Gateway Configuration for Team-Wide Caching

Proper gateway configuration is essential for maximizing cache effectiveness across your engineering team. This guide covers the complete configuration for org-shared caching in hosted gateway mode.

Use this page when

You need the complete gateway YAML configuration for org-shared caching in hosted gateway mode.
You are setting up workflow_cache, fabric, and single-flight configuration for the first time.
You want to test and verify your caching configuration with curl commands.

Primary audience

Primary: Technical Engineers
Secondary: AI Agents, Technical Leaders

Shared Hosted Gateway Requirement

Org-shared caching requires the gateway to run in hosted gateway mode. In hosted gateway mode:

All requests route through a centralized gateway deployment
Cache lookup happens before wallet reservation
Single-flight fill coordination works across all concurrent requests
Fabric context is attached from the central artifact store

Local gateways can only use private edge cache (per-key isolation). If you need org-shared savings, deploy at least one hosted gateway.

Full Configuration Example

gateway:
  port: 41002
providers:
  targets:
  - id: openai
    provider: openai
workflow_cache:
  enabled: true
  default_tier: org_shared_cache
  org_shared_enabled: true
  ttl_seconds: 86400
  max_entry_tokens: 32000
  single_flight_enabled: true
  single_flight_timeout_ms: 30000
fabric:
  enabled: true
  auto_build: true
  refresh_on_push: true
  context_attachment: true
  max_context_tokens: 8000
  artifact_types:
  - repo_map
  - file_summary
  - dependency_graph
  - test_map
  - api_inventory
  - symbol_index
  - embedding_index
  - recent_change_summary
  - known_failure_fingerprint
policies:
- name: cost-governance
  rules:
  - action: allow
    conditions:
      wallet_balance: sufficient

Configuration Sections Explained

`workflow_cache`

The core caching configuration:

Field	Type	Default	Description
`enabled`	bool	`false`	Master switch for the cache layer
`default_tier`	string	`private_edge_cache`	Default tier for requests without explicit routing
`org_shared_enabled`	bool	`false`	Enable org-wide shared cache
`ttl_seconds`	int	`86400`	Time-to-live for cache entries (seconds)
`max_entry_tokens`	int	`32000`	Maximum response size to cache (tokens)
`single_flight_enabled`	bool	`true`	Deduplicate concurrent identical requests
`single_flight_timeout_ms`	int	`30000`	Max wait time for single-flight coordination

`fabric`

Codebase Context Fabric configuration:

Field	Type	Default	Description
`enabled`	bool	`false`	Enable fabric artifact system
`auto_build`	bool	`true`	Auto-build artifacts on repo connection
`refresh_on_push`	bool	`true`	Rebuild artifacts on new commits
`context_attachment`	bool	`true`	Attach fabric context to outgoing requests
`max_context_tokens`	int	`8000`	Max fabric tokens to attach per request
`artifact_types`	list	all	Which artifacts to build and maintain

Request Flow with Cache

When a request arrives at the gateway with this configuration:

Request arrives
  │
  ├─ Policy evaluation (input phase)
  │   └─ Pass?
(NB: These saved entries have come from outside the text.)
(* ===== verification/FeedProps.v ===== *)
(** * The feed handler: its properties

    The generator is a permutation that never reaches 0, and the numbers of a
    simulated message are in range: the casts from [double] are never undefined,
    the prices are finite and bounded, and what is simulated is a function of the
    state of the generator.  FeedQueue.v has the runs of the whole handler. *)

From Stdlib Require Import Floats.SpecFloat.
From S2P Require Export FeedHandler DoubleBounds.

(** ** The generator: a permutation of the words, with 0 as a fixed point *)

Definition shift_left (a x : Z) : Z := Z.lxor x (u32 (Z.shiftl x a)).
Definition shift_right (a x : Z) : Z := Z.lxor x (Z.shiftr x a).

Lemma u32_testbit x i : 0 <= i → Z.testbit (u32 x) i = (i <? 32) && Z.testbit x i.
Proof.
  intros Hi. unfold u32. destruct (Z.ltb_spec i 32).
  - by rewrite Z.mod_pow2_bits_low by lia.
  - by rewrite Z.mod_pow2_bits_high by lia.
Qed.

Lemma shift_left_testbit a x i :
  0 <= i → Z.testbit (shift_left a x) i =
    xorb (Z.testbit x i) ((i <? 32) && Z.testbit x (i - a)).
Proof.
  intros Hi. unfold shift_left.
  by rewrite Z.lxor_spec, u32_testbit, Z.shiftl_spec by lia.
Qed.

Lemma u32_bits_high x i : is_u32 x → 32 <= i → Z.testbit x i = false.
Proof.
  intros Hx Hi. rewrite <- (u32_id x Hx), u32_testbit by lia.
  by rewrite (proj2 (Z.ltb_ge _ _)) by lia.
Qed.

Lemma shift_left_inj a x y :
  0 < a → is_u32 x → is_u32 y → shift_left a x = shift_left a y → x = y.
Proof.
  intros Ha Hx Hy He. apply Z.bits_inj'. intros i Hi.
  assert (∀ n j, 0 <= j < Z.of_nat n → Z.testbit x j = Z.testbit y j) as H.
  { induction n as [|n IH]; [lia|]. intros j Hj.
    pose proof (f_equal (λ z, Z.testbit z j) He) as Hb. simpl in Hb.
    rewrite !shift_left_testbit in Hb by lia.
    destruct (decide (j < a)).
    - rewrite !(Z.testbit_neg_r _ (j - a)), !andb_false_r, !xorb_false_r in Hb by lia. done.
    - rewrite (IH (j - a)) in Hb by lia. by apply xorb_eq_r in Hb || (revert Hb;
        destruct (Z.testbit x j), (Z.testbit y j), ((j <? 32) && _)). }
  apply (H (S (Z.to_nat i))). lia.
Qed.

Lemma shift_right_inj a x y :
  0 < a → is_u32 x → is_u32 y → shift_right a x = shift_right a y → x = y.
Proof.
  intros Ha Hx Hy He. apply Z.bits_inj'. intros i Hi.
  assert (∀ n j, 0 <= j → 32 - Z.of_nat n <= j → Z.testbit x j = Z.testbit y j) as H.
  { induction n as [|n IH]; intros j Hj Hn; [by rewrite !u32_bits_high by (done || lia)|].
    pose proof (f_equal (λ z, Z.testbit z j) He) as Hb. unfold shift_right in Hb. simpl in Hb.
    rewrite !Z.lxor_spec, !Z.shiftr_spec in Hb by lia. rewrite (IH (j + a)) in Hb by lia.
    revert Hb. by destruct (Z.testbit x j), (Z.testbit y j), (Z.testbit y (j + a)). }
  apply (H 32%nat); lia.
Qed.

Lemma shift_left_u32 a x : is_u32 x → is_u32 (shift_left a x).
Proof. intros Hx. apply lxor_u32; [done|apply u32_range]. Qed.

Lemma shift_right_u32 a x : 0 <= a → is_u32 x → is_u32 (shift_right a x).
Proof.
  intros Ha Hx. apply lxor_u32; [done|]. unfold is_u32 in *. rewrite Z.shiftr_div_pow2 by done.
  split; [apply Z.div_pos; lia|]. apply Z.le_lt_trans with x; [|lia].
  apply Z.div_le_upper_bound; nia.
Qed.

Lemma xorshift32_shifts x : xorshift32 x = shift_left 5 (shift_right 17 (shift_left 13 x)).
Proof. done. Qed.

Lemma xorshift32_u32 x : is_u32 x → is_u32 (xorshift32 x).
Proof.
  intros Hx. rewrite xorshift32_shifts.
  by apply shift_left_u32, shift_right_u32, shift_left_u32.
Qed.

Lemma xorshift32_inj x y : is_u32 x → is_u32 y → xorshift32 x = xorshift32 y → x = y.
Proof.
  intros Hx Hy. rewrite !xorshift32_shifts. intros He.
  apply shift_left_inj in He; [|lia|by apply shift_right_u32, shift_left_u32..].
  apply shift_right_inj in He; [|lia|by apply shift_left_u32..].
  by apply shift_left_inj in He.
Qed.

(** The seed of the simulated feed is not 0 for any handle a [calloc] can
    return (a multiple of 4), so the generator never reaches its fixed point 0:
    after any number of draws the state is a nonzero 32-bit word, and it is a
    bijection, so the numbers of a run are a cycle without a tail. *)
Theorem prng_never_stuck handle draws :
  handle mod 4 = 0 →
  let seed := u32 (2463534242 + u32 handle) in
  is_u32 (Nat.iter draws xorshift32 seed) ∧ Nat.iter draws xorshift32 seed ≠ 0 ∧
  ∀ k, Nat.iter (draws + k) xorshift32 seed = Nat.iter draws xorshift32 seed →
       Nat.iter k xorshift32 seed = seed.
Proof.
  intros Hh seed. assert (seed ≠ 0) as Hs.
  { unfold seed, u32. rewrite Zplus_mod_idemp_r.
    change (2 ^ 32) with 4294967296. Z.div_mod_to_equations. lia. }
  assert (∀ n, is_u32 (Nat.iter n xorshift32 seed)) as Hu.
  { induction n as [|n IH]; simpl; [apply u32_range|by apply xorshift32_u32]. }
  split; [apply Hu|]. split.
  - induction draws as [|n IH]; simpl; [done|]. intros H0. apply IH.
    apply xorshift32_inj; [apply Hu|by split|done].
  - intros k. induction draws as [|n IH]; simpl; [done|]. intros He.
    apply xorshift32_inj in He; [by apply IH|apply Hu..].
Qed.

Lemma prng_never_stuck_witness :
  let seed := u32 (2463534242 + u32 0x55555555a2a0) in
  is_u32 (Nat.iter 6 xorshift32 seed) ∧ Nat.iter 6 xorshift32 seed ≠ 0 ∧
  ∀ k, Nat.iter (6 + k) xorshift32 seed = Nat.iter 6 xorshift32 seed →
       Nat.iter k xorshift32 seed = seed.
Proof. apply (prng_never_stuck 0x55555555a2a0 6). reflexivity. Defined.

(** ** The random numbers *)

Lemma unit_double_fits x : fits 2 (unit_double x).
Proof.
  unfold unit_double.
  assert (d_of_Z 0x1000000 = S754_finite false 4503599627370496 (-28)) as -> by reflexivity.
  apply (d_div_fits 25 25); [|simpl; lia..].
  change 0xFFFFFF with (Z.ones 24). rewrite Z.land_ones by lia.
  pose proof (Z.mod_pos_bound x (2 ^ 24) ltac:(lia)).
  assert (Zdigits2 (Z.abs (x mod 2 ^ 24)) <= 24) by (apply Zdigits2_le; lia).
  apply of_Z_fits; lia.
Qed.

Lemma int32_of_fits x : fits 31 x → ∃ z, int32_of_double x = Some z ∧ is_i32 z.
Proof.
  destruct x as [s| | |s m e]; try done; [intros _; exists 0; split; [done|unfold is_i32; lia]|].
  intros [_ Hd]. unfold int32_of_double. pose proof (Zdigits2_nonneg (Zpos m) ltac:(lia)).
  set (n := if 0 <=? e then _ else _).
  assert (0 <= n < 2 ^ 31) as Hn.
  { unfold n. destruct (Z.leb_spec 0 e).
    - split; [lia|]. apply Zdigits2_le; [lia..|]. rewrite Zdigits2_mul_pow; lia.
    - split; [apply Z.div_pos; lia|]. apply Zdigits2_le; [lia|apply Z.div_pos; lia|].
      rewrite Zdigits2_div by lia. lia. }
  exists (if s then - n else n). rewrite decide_True; [split; [done|]|];
    unfold is_i32; destruct s; lia.
Qed.

(** Constants of the code. *)
Ltac const_fits :=
  match goal with |- fits ?k ?x => apply (bool_decide_eq_true_1 (fits k x)); vm_compute; reflexivity end.

(** The size made of a state of the generator. *)
Definition size_of (low range x : Z) : Z :=
  default 0 (int32_of_double (d_add (d_of_Z low) (d_mul (unit_double x) (d_of_Z range)))).

Lemma size_of_ok low range x :
  (Zdigits2 (Z.abs low) <=? 20) = true → (Zdigits2 (Z.abs range) <=? 20) = true →
  int32_of_double (d_add (d_of_Z low) (d_mul (unit_double x) (d_of_Z range))) =
    Some (size_of low range x) ∧ is_i32 (size_of low range x).
Proof.
  intros Hl%Z.leb_le Hr%Z.leb_le. unfold size_of.
  destruct (int32_of_fits (d_add (d_of_Z low) (d_mul (unit_double x) (d_of_Z range))))
    as (z & E & Hz); [|by rewrite E].
  apply (d_add_fits 21 24); [by apply of_Z_fits; lia| |lia..].
  apply (d_mul_fits 2 21); [apply unit_double_fits|by apply of_Z_fits; lia|lia..].
Qed.

(** ** The random walk *)

Definition feed_price_ok (x : double) : Prop :=
  fits 10 x ∧ d_le (d_of_Z 10) x = true ∧ d_le x (d_of_Z 1000) = true.

Lemma between_fits x k : fits k x → d_le (d_of_Z 10) x = true → d_le x (d_of_Z 1000) = true → fits 10 x.
Proof.
  destruct x as [s| | |s m e]; try done. intros [Hv _] Hlo Hhi.
  assert (d_of_Z 10 = S754_finite false 5629499534213120 (-49)) as E10 by reflexivity.
  assert (d_of_Z 1000 = S754_finite false 8796093022208000 (-43)) as E1000 by reflexivity.
  rewrite E10 in Hlo. rewrite E1000 in Hhi. clear E10 E1000.
  unfold d_le, SFleb, SFcompare in Hlo, Hhi. destruct s; [done|]. split; [done|].
  destruct (valid_digits _ _ _ Hv) as [_ He]. destruct (Z.compare_spec e (-43)); [| |done].
  - rewrite He by lia. lia.
  - assert (Zpos m < 2 ^ 53) as Hm by (simpl in Hv; lia).
    apply Zdigits2_le in Hm; lia.
Qed.

Lemma noise_fits r : fits 2 r → fits 0 (d_mul (d_sub r (d_lit 5 1)) (d_lit 2 2)).
Proof.
  intros Hr. apply (d_mul_fits 4 (-5)); [|const_fits|lia..].
  apply (d_sub_fits 2 0); [done|const_fits|lia..].
Qed.

Lemma d_of_Z_le_10_1000 : feed_price_ok (d_of_Z 10) ∧ feed_price_ok (d_of_Z 1000) ∧ feed_price_ok (d_of_Z 150).
Proof.
  split_and!; (split; [const_fits|split; reflexivity]).
Qed.

Lemma walk_ok base noise : feed_price_ok base → fits 0 noise → feed_price_ok (walk base noise).
Proof.
  intros (Hb & _ & _) Hn. unfold walk.
  assert (fits 12 (d_add base noise)) as Hs by (apply (d_add_fits 10 0); [done..|lia|lia]).
  destruct d_of_Z_le_10_1000 as (H10 & H1000 & _).
  destruct (d_lt (d_add base noise) (d_of_Z 10)) eqn:E1.
  - by assert (d_lt (d_of_Z 1000) (d_of_Z 10) = false) as -> by reflexivity.
  - destruct (d_lt (d_of_Z 1000) (d_add base noise)) eqn:E2; [done|].
    pose proof (fits_not_nan _ _ Hs) as Hnan.
    assert (d_le (d_of_Z 10) (d_add base noise) = true) as L1.
    { pose proof (d_not_lt (d_add base noise) (d_of_Z 10) Hnan eq_refl) as H.
      rewrite E1 in H. by destruct (d_le (d_of_Z 10) (d_add base noise)). }
    assert (d_le (d_add base noise) (d_of_Z 1000) = true) as L2.
    { pose proof (d_not_lt (d_of_Z 1000) (d_add base noise) eq_refl Hnan) as H.
      rewrite E2 in H. by destruct (d_le (d_add base noise) (d_of_Z 1000)). }
    split; [|done]. by eapply between_fits.
Qed.

(** ** Simulated messages *)

(** The numbers of a simulated message. *)
Record sim_msg_ok (msg : feed_msg_t) : Prop := {
  sm_bid : fits 14 (fm_bid_price msg);
  sm_ask : fits 14 (fm_ask_price msg);
  sm_last : feed_price_ok (fm_last_price msg);
  sm_bid_size : is_i32 (fm_bid_size msg);
  sm_ask_size : is_i32 (fm_ask_size msg);
  sm_last_size : is_i32 (fm_last_size msg);
  sm_volume : is_i32 (fm_volume msg);
  sm_timestamp : is_u64 (fm_timestamp_ns msg);
  sm_symbol : (String.length (fm_symbol msg) <= 15)%nat;
}.

(** What the generator does to the fields, as equations for rewriting. *)
Lemma fh_set_sim_twice fh p x p' x' : fh_set_sim (fh_set_sim fh p x) p' x' = fh_set_sim fh p' x'.
Proof. reflexivity. Qed.

Lemma fh_sim_price fh p x : fh_sim_base_price (fh_set_sim fh p x) = p.
Proof. reflexivity. Qed.

Lemma fh_sim_prng fh p x : fh_prng_state (fh_set_sim fh p x) = x.
Proof. reflexivity. Qed.

Lemma fh_sim_config fh p x : fh_config (fh_set_sim fh p x) = fh_config fh.
Proof. reflexivity. Qed.

Lemma rand_double_eq fh :
  rand_double fh = (fh_set_sim fh (fh_sim_base_price fh) (xorshift32 (fh_prng_state fh)),
                    unit_double (xorshift32 (fh_prng_state fh))).
Proof. reflexivity. Qed.

Lemma bind_Some {A B} (f : A → option B) x : (Some x ≫= f) = f x.
Proof. reflexivity. Qed.

Ltac sim_step :=
  rewrite ?rand_double_eq, ?bind_Some; cbv beta zeta match;
  rewrite ?fh_set_sim_twice, ?fh_sim_price, ?fh_sim_prng, ?fh_sim_config.

(** The state of the generator after the six numbers of a message. *)
Definition after_message (x : Z) : Z :=
  xorshift32 (xorshift32 (xorshift32 (xorshift32 (xorshift32 (xorshift32 x))))).

(** The symbol of the messages. *)
Definition feed_symbol (config : feed_config_t) : string :=
  strn 15 (if bool_decide (strn 16 (fc_symbol config) = "") then "AAPL" else fc_symbol config).

(** The last price, half the spread and the message of a state of the generator. *)
Definition next_price (price : double) (x : Z) : double :=
  walk price (d_mul (d_sub (unit_double (xorshift32 x)) (d_lit 5 1)) (d_lit 2 2)).

Definition half_spread (x : Z) : double :=
  d_div (d_add (d_lit 1 4) (d_mul (unit_double (xorshift32 (xorshift32 x))) (d_lit 5 4)))
    (d_of_Z 2).

Lemma next_price_ok price x : feed_price_ok price → feed_price_ok (next_price price x).
Proof. intros Hp. apply walk_ok; [exact Hp|]. apply noise_fits, unit_double_fits. Qed.

Lemma half_spread_fits x : fits (-5) (half_spread x).
Proof.
  unfold half_spread.
  assert (d_of_Z 2 = S754_finite false 4503599627370496 (-51)) as -> by reflexivity.
  apply (d_div_fits (-5) 2); [|simpl; lia..]. apply (d_add_fits (-13) (-7)); [const_fits| |lia..].
  apply (d_mul_fits 2 (-10)); [apply unit_double_fits|const_fits|lia..].
Qed.

Lemma random_size_eq low range fh :
  (Zdigits2 (Z.abs low) <=? 20) = true → (Zdigits2 (Z.abs range) <=? 20) = true →
  random_size low range fh =
    Some (fh_set_sim fh (fh_sim_base_price fh) (xorshift32 (fh_prng_state fh)),
          size_of low range (xorshift32 (fh_prng_state fh))).
Proof.
  intros Hl Hr. unfold random_size. rewrite rand_double_eq.
  destruct (size_of_ok low range (xorshift32 (fh_prng_state fh)) Hl Hr) as [E _].
  rewrite E. reflexivity.
Qed.

(** The message as a function of the configuration and the state of the
    simulation: six numbers of the generator, in the order of the code. *)
Definition sim_msg (config : feed_config_t) (price : double) (x : Z) (ts : Z * Z) : feed_msg_t :=
  let x3 := xorshift32 (xorshift32 (xorshift32 x)) in
  let x4 := xorshift32 x3 in
  let x5 := xorshift32 x4 in
  MkFeedMsg (feed_now_nanos ts)
    (d_mul (next_price price x) (d_sub (d_of_Z 1) (half_spread x)))
    (d_mul (next_price price x) (d_add (d_of_Z 1) (half_spread x)))
    (next_price price x) (size_of 100 9900 x3) (size_of 100 9900 x4)
    (size_of 10 990 x5) (size_of 10000 990000 (xorshift32 x5)) (feed_symbol config).

#[local] Opaque xorshift32 unit_double walk d_add d_sub d_mul d_div d_of_Z d_lit strn random_size
  size_of.

Lemma simulate_message_eq fh ts :
  simulate_message fh ts =
    Some (fh_set_sim fh (next_price (fh_sim_base_price fh) (fh_prng_state fh))
            (after_message (fh_prng_state fh)),
          sim_msg (fh_config fh) (fh_sim_base_price fh) (fh_prng_state fh) ts).
Proof.
  unfold simulate_message. do 2 sim_step.
  do 4 (rewrite random_size_eq by reflexivity; sim_step).
  unfold sim_msg, next_price, half_spread, after_message, feed_symbol. reflexivity.
Qed.

Lemma sim_msg_numbers config price x ts :
  feed_price_ok price → sim_msg_ok (sim_msg config price x ts).
Proof.
  intros Hp. pose proof (next_price_ok price x Hp) as Hn. pose proof (half_spread_fits x) as Hh.
  unfold sim_msg. cbv zeta. constructor; cbn [fm_timestamp_ns fm_bid_price
    fm_ask_price fm_last_price fm_bid_size fm_ask_size fm_last_size fm_volume fm_symbol].
  - apply (d_mul_fits 10 3); [apply Hn| |lia..].
    apply (d_sub_fits 1 (-5)); [const_fits|exact Hh|lia..].
  - apply (d_mul_fits 10 3); [apply Hn| |lia..].
    apply (d_add_fits 1 (-5)); [const_fits|exact Hh|lia..].
  - exact Hn.
  - apply size_of_ok; reflexivity.
  - apply size_of_ok; reflexivity.
  - apply size_of_ok; reflexivity.
  - apply size_of_ok; reflexivity.
  - apply u64_range.
  - apply strn_length.
Qed.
Continue. Block? Return 409.
  │
  ├─ Cache lookup (org_shared_cache)
  │   ├─ HIT → Return cached response
  │   │        (no wallet, no upstream, no cost)
  │   │
  │   └─ MISS → Continue to upstream
  │
  ├─ Single-flight check
  │   ├─ In-flight for same key? → Wait for leader
  │   └─ No in-flight? → Become leader
  │
  ├─ Fabric context attachment
  │   └─ Attach relevant artifacts (≤ max_context_tokens)
  │
  ├─ Wallet reserve (estimated cost)
  │
  ├─ Upstream provider call
  │
  ├─ Wallet settle (actual cost)
  │
  ├─ Cache store (response → org_shared_cache)
  │
  └─ Return response

The critical optimization: cache lookup happens before wallet reserve. A cache hit skips the entire upstream path including wallet transactions.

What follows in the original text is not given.